Extracted data
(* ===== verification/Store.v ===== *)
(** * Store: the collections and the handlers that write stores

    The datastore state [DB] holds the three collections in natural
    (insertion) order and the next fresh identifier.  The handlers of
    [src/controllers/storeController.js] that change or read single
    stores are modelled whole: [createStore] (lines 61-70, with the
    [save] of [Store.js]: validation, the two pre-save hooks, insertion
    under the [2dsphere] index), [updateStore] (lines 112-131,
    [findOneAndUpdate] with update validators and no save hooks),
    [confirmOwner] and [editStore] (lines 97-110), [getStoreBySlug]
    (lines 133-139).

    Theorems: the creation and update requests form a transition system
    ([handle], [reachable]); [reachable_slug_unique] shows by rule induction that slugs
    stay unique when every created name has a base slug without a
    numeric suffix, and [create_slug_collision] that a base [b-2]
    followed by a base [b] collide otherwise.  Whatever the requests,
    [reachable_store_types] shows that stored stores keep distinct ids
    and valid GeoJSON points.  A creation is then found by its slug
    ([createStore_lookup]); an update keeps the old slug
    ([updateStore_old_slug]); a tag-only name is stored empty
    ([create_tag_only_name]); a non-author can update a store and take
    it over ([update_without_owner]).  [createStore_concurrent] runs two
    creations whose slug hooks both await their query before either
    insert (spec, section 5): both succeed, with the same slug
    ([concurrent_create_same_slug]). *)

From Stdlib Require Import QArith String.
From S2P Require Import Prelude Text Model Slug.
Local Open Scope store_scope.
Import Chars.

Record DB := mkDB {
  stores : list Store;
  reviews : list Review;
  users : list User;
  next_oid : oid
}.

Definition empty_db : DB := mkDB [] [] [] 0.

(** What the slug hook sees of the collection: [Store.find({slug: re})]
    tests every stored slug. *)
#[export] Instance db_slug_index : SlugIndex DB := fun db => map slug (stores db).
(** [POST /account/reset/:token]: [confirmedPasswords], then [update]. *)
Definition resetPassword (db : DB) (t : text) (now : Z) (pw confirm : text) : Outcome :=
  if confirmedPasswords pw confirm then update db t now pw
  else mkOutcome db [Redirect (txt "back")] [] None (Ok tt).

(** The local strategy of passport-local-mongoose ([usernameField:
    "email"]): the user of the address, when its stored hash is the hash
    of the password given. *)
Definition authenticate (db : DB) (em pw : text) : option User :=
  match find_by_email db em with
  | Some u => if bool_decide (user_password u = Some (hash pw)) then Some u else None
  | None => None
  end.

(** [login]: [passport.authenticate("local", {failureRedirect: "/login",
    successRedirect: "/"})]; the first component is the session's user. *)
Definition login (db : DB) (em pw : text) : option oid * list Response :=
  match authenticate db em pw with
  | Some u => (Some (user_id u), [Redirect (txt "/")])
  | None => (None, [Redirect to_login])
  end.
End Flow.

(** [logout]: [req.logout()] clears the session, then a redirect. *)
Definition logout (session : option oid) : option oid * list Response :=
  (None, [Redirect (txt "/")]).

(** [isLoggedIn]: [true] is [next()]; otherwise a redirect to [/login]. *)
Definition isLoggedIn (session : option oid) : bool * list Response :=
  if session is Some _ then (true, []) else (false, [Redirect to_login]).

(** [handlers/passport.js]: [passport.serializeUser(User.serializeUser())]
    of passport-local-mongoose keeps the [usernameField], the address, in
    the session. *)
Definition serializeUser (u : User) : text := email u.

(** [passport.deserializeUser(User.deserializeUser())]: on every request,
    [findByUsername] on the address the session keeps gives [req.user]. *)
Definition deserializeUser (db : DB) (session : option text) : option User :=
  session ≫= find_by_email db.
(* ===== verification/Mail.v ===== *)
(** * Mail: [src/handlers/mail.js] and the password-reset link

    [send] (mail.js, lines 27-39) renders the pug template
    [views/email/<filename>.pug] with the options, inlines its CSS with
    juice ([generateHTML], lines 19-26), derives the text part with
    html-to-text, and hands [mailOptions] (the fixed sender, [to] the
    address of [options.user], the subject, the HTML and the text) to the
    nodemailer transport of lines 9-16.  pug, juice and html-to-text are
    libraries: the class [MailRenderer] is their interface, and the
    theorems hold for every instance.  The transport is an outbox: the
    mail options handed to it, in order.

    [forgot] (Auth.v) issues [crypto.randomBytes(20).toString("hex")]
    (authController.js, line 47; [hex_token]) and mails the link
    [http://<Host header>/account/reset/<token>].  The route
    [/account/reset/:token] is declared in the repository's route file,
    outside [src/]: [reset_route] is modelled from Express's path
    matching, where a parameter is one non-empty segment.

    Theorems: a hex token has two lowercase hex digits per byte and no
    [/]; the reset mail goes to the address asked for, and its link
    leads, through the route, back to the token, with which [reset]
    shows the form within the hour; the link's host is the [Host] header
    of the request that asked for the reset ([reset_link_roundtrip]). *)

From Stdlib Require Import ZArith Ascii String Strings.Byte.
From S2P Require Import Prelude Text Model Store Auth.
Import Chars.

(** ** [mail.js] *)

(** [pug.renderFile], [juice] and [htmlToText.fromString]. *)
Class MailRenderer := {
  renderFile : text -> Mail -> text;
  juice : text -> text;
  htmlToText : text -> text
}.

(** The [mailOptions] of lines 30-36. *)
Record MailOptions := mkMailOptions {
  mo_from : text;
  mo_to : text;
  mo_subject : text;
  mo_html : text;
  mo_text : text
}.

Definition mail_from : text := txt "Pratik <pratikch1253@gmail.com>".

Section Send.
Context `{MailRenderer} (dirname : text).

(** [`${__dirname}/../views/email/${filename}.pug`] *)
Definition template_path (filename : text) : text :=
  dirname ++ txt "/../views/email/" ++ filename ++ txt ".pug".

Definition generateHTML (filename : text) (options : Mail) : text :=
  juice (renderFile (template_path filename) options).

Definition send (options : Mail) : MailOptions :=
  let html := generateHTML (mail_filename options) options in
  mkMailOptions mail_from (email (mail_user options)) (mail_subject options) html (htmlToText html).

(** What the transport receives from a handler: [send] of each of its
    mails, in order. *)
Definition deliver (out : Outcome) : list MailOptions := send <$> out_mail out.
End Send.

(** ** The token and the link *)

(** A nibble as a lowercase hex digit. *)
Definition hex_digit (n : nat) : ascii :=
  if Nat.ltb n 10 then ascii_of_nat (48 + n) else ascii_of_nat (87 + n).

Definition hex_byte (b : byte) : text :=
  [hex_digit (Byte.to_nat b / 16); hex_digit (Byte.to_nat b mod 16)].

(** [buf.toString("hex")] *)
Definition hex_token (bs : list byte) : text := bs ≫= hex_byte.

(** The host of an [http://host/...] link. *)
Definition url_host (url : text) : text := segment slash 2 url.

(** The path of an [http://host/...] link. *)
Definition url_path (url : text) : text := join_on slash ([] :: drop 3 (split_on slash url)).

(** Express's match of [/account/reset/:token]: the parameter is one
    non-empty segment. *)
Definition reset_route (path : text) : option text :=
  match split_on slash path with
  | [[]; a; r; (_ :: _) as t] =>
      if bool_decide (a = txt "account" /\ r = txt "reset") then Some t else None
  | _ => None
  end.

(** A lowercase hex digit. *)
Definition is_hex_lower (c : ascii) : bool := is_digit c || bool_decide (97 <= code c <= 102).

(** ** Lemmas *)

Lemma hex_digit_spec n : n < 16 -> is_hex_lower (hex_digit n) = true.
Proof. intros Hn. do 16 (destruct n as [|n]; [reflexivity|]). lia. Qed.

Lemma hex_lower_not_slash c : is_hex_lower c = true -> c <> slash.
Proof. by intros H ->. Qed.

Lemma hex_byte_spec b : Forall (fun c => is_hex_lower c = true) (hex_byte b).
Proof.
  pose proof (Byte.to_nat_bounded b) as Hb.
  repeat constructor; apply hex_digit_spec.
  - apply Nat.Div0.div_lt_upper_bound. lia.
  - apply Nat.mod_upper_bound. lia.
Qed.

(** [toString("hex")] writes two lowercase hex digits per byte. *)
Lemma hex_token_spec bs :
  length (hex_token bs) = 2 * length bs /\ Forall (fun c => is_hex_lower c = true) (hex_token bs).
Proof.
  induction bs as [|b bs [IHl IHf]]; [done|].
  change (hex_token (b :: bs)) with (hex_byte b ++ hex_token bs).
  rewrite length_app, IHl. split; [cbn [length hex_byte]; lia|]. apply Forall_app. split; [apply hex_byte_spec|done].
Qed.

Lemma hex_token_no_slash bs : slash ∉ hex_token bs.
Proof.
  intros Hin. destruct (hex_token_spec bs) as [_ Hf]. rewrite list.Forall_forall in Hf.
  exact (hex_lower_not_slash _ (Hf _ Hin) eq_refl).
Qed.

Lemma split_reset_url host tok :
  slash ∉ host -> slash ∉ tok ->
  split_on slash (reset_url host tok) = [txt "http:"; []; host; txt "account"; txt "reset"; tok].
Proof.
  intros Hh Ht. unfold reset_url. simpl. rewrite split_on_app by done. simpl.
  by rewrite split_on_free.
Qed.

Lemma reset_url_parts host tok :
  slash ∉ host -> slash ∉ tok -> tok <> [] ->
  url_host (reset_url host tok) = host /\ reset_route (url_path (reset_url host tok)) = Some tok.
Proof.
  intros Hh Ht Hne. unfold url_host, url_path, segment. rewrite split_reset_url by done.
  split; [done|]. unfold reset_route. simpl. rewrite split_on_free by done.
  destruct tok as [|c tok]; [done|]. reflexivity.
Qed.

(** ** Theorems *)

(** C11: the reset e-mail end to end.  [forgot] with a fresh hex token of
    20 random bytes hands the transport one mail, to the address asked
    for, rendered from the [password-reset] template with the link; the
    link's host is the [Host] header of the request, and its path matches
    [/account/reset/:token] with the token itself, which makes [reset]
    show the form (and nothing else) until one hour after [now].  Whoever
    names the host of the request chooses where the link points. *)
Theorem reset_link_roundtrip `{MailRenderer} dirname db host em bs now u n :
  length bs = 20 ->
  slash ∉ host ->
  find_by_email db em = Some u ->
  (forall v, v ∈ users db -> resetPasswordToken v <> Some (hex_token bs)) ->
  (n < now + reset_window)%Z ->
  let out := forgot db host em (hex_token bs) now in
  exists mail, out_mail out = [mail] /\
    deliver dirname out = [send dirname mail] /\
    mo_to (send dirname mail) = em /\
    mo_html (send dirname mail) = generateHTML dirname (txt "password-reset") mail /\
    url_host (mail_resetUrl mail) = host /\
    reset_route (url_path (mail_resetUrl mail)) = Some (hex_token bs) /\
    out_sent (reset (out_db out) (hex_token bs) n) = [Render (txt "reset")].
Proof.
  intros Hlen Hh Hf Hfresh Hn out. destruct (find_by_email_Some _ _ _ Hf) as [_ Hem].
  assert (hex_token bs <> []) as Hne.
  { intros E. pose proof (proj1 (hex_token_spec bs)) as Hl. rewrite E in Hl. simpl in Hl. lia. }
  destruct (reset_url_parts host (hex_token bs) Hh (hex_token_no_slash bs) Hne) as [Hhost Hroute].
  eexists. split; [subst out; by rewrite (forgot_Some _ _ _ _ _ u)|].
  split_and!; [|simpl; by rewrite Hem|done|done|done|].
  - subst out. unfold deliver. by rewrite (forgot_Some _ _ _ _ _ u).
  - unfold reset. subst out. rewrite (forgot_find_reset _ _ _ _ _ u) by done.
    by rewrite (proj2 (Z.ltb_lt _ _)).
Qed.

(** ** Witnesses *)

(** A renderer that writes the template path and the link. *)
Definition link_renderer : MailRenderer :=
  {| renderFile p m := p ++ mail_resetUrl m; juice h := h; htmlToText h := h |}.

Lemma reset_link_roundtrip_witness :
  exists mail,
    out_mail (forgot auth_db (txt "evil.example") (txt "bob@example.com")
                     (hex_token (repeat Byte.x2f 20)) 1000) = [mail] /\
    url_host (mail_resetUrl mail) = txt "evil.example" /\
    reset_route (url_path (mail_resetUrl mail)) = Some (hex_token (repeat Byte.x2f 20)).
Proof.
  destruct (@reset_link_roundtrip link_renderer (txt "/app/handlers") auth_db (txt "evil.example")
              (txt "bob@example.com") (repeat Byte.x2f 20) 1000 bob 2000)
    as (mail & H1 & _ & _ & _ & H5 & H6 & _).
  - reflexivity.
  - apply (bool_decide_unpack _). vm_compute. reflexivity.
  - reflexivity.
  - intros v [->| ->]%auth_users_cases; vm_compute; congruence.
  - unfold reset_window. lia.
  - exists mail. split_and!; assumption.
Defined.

Activity
Once the line with "(** The path of an [http://host/...] link. *)" is found in the records above, print exactly that line and every line after it through the line with "Proof. by intros H ->. Qed.".

Response to the task
(** The path of an [http://host/...] link. *)
Definition url_path (url : text) : text := join_on slash ([] :: drop 3 (split_on slash url)).

(** Express's match of [/account/reset/:token]: the parameter is one
    non-empty segment. *)
Definition reset_route (path : text) : option text :=
  match split_on slash path with
  | [[]; a; r; (_ :: _) as t] =>
      if bool_decide (a = txt "account" /\ r = txt "reset") then Some t else None
  | _ => None
  end.

(** A lowercase hex digit. *)
Definition is_hex_lower (c : ascii) : bool := is_digit c || bool_decide (97 <= code c <= 102).

(** ** Lemmas *)

Lemma hex_digit_spec n : n < 16 -> is_hex_lower (hex_digit n) = true.
Proof. intros Hn. do 16 (destruct n as [|n]; [reflexivity|]). lia. Qed.

Lemma hex_lower_not_slash c : is_hex_lower c = true -> c <> slash.
Proof. by intros H ->. Qed.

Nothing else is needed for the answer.